**** DATA

Lemma crashing_for_each {A} (body : A -> M unit) l :
  (forall x, crashing iam (body x)) -> crashing iam (for_each l body).
Proof.
  intros Hb. induction l as [|x l IH]; simpl; [apply crashing_ret|].
  apply crashing_bind; auto.
Qed.

Lemma crashing_after_no_module {A} c msg :
  crashing_after iam (@fail_json_on A None c msg).
Proof.
  intros t tr1 (pre & c0 & err & -> & Hf). apply wp_raise. unfold after.
  rewrite app_nil_r. exists pre, c0, err. auto.
Qed.

Lemma crashing_after_crashing {A} (m : M A) : crashing iam m -> crashing_after iam m.
Proof.
  intros Hm t tr1 _. eapply wp_mono; [apply Hm|done|].
  intros s tr2. unfold after. apply crash_ok_frame.
Qed.

Lemma crashing_try_boto_else {A B} (body : M A) handler (orelse : A -> M B) :
  crashing iam body -> (forall err, crashing_after iam (handler err)) ->
  (forall a, crashing iam (orelse a)) ->
  crashing iam (try_boto_else body handler orelse).
Proof.
  intros Hb Hh Ho t. apply wp_try_boto_else. eapply wp_mono; [apply Hb| |].
  - intros a tr1 _. eapply wp_mono; [apply Ho|done|].
    intros s tr2. unfold after. apply crash_ok_frame.
  - intros [[err|v|msg]| |] tr1 Hs; try done.
    destruct Hs as (pre & c & err' & -> & Hf & Hex).
    eapply wp_mono; [apply Hh; eauto|done|done].
Qed.

Lemma crashing_try_boto {A} (body : M A) handler :
  crashing iam body -> (forall err, crashing_after iam (handler err)) ->
  crashing iam (try_boto body handler).
Proof. intros. apply crashing_try_boto_else; auto using @crashing_ret. Qed.

End Crashing.

Ltac crashing_step :=
  lazymatch goal with
  | |- crashing _ (ret _) => apply crashing_ret
  | |- crashing _ (exit_json _ _) => apply crashing_exit
  | |- crashing ?iam (call ?c) => exact (crashing_call iam c)
  | |- crashing _ (bind _ _) => apply crashing_bind; [|intros ?]
  | |- crashing _ (for_each _ _) => apply crashing_for_each; intros ?
  | |- crashing _ (try_boto _ _) => apply crashing_try_boto; [|intros ?]
  | |- crashing _ (try_boto_else _ _ _) =>
      apply crashing_try_boto_else; [|intros ?|intros ?]
  | |- crashing_after _ (fail_json_on None _ _) => apply crashing_after_no_module
  | |- crashing_after _ (if ?b then _ else _) => destruct b
  | |- crashing_after _ _ => apply crashing_after_crashing
  | |- crashing _ (if ?b then _ else _) => destruct b
  | |- crashing _ (let (_, _) := ?x in _) => destruct x
  | |- crashing _ (match ?x with _ => _ end) => destruct x
  end.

********

— PROBLEM TO SOLVE —
What's required is that all of the material be returned exactly.

— SOLUTION —
Lemma crashing_for_each {A} (body : A -> M unit) l :
  (forall x, crashing iam (body x)) -> crashing iam (for_each l body).
Proof.
  intros Hb. induction l as [|x l IH]; simpl; [apply crashing_ret|].
  apply crashing_bind; auto.
Qed.

Lemma crashing_after_no_module {A} c msg :
  crashing_after iam (@fail_json_on A None c msg).
Proof.
  intros t tr1 (pre & c0 & err & -> & Hf). apply wp_raise. unfold after.
  rewrite app_nil_r. exists pre, c0, err. auto.
Qed.

Lemma crashing_after_crashing {A} (m : M A) : crashing iam m -> crashing_after iam m.
Proof.
  intros Hm t tr1 _. eapply wp_mono; [apply Hm|done|].
  intros s tr2. unfold after. apply crash_ok_frame.
Qed.

Lemma crashing_try_boto_else {A B} (body : M A) handler (orelse : A -> M B) :
  crashing iam body -> (forall err, crashing_after iam (handler err)) ->
  (forall a, crashing iam (orelse a)) ->
  crashing iam (try_boto_else body handler orelse).
Proof.
  intros Hb Hh Ho t. apply wp_try_boto_else. eapply wp_mono; [apply Hb| |].
  - intros a tr1 _. eapply wp_mono; [apply Ho|done|].
    intros s tr2. unfold after. apply crash_ok_frame.
  - intros [[err|v|msg]| |] tr1 Hs; try done.
    destruct Hs as (pre & c & err' & -> & Hf & Hex).
    eapply wp_mono; [apply Hh; eauto|done|done].
Qed.

Lemma crashing_try_boto {A} (body : M A) handler :
  crashing iam body -> (forall err, crashing_after iam (handler err)) ->
  crashing iam (try_boto body handler).
Proof. intros. apply crashing_try_boto_else; auto using @crashing_ret. Qed.

End Crashing.

Ltac crashing_step :=
  lazymatch goal with
  | |- crashing _ (ret _) => apply crashing_ret
  | |- crashing _ (exit_json _ _) => apply crashing_exit
  | |- crashing ?iam (call ?c) => exact (crashing_call iam c)
  | |- crashing _ (bind _ _) => apply crashing_bind; [|intros ?]
  | |- crashing _ (for_each _ _) => apply crashing_for_each; intros ?
  | |- crashing _ (try_boto _ _) => apply crashing_try_boto; [|intros ?]
  | |- crashing _ (try_boto_else _ _ _) =>
      apply crashing_try_boto_else; [|intros ?|intros ?]
  | |- crashing_after _ (fail_json_on None _ _) => apply crashing_after_no_module
  | |- crashing_after _ (if ?b then _ else _) => destruct b
  | |- crashing_after _ _ => apply crashing_after_crashing
  | |- crashing _ (if ?b then _ else _) => destruct b
  | |- crashing _ (let (_, _) := ?x in _) => destruct x
  | |- crashing _ (match ?x with _ => _ end) => destruct x
  end.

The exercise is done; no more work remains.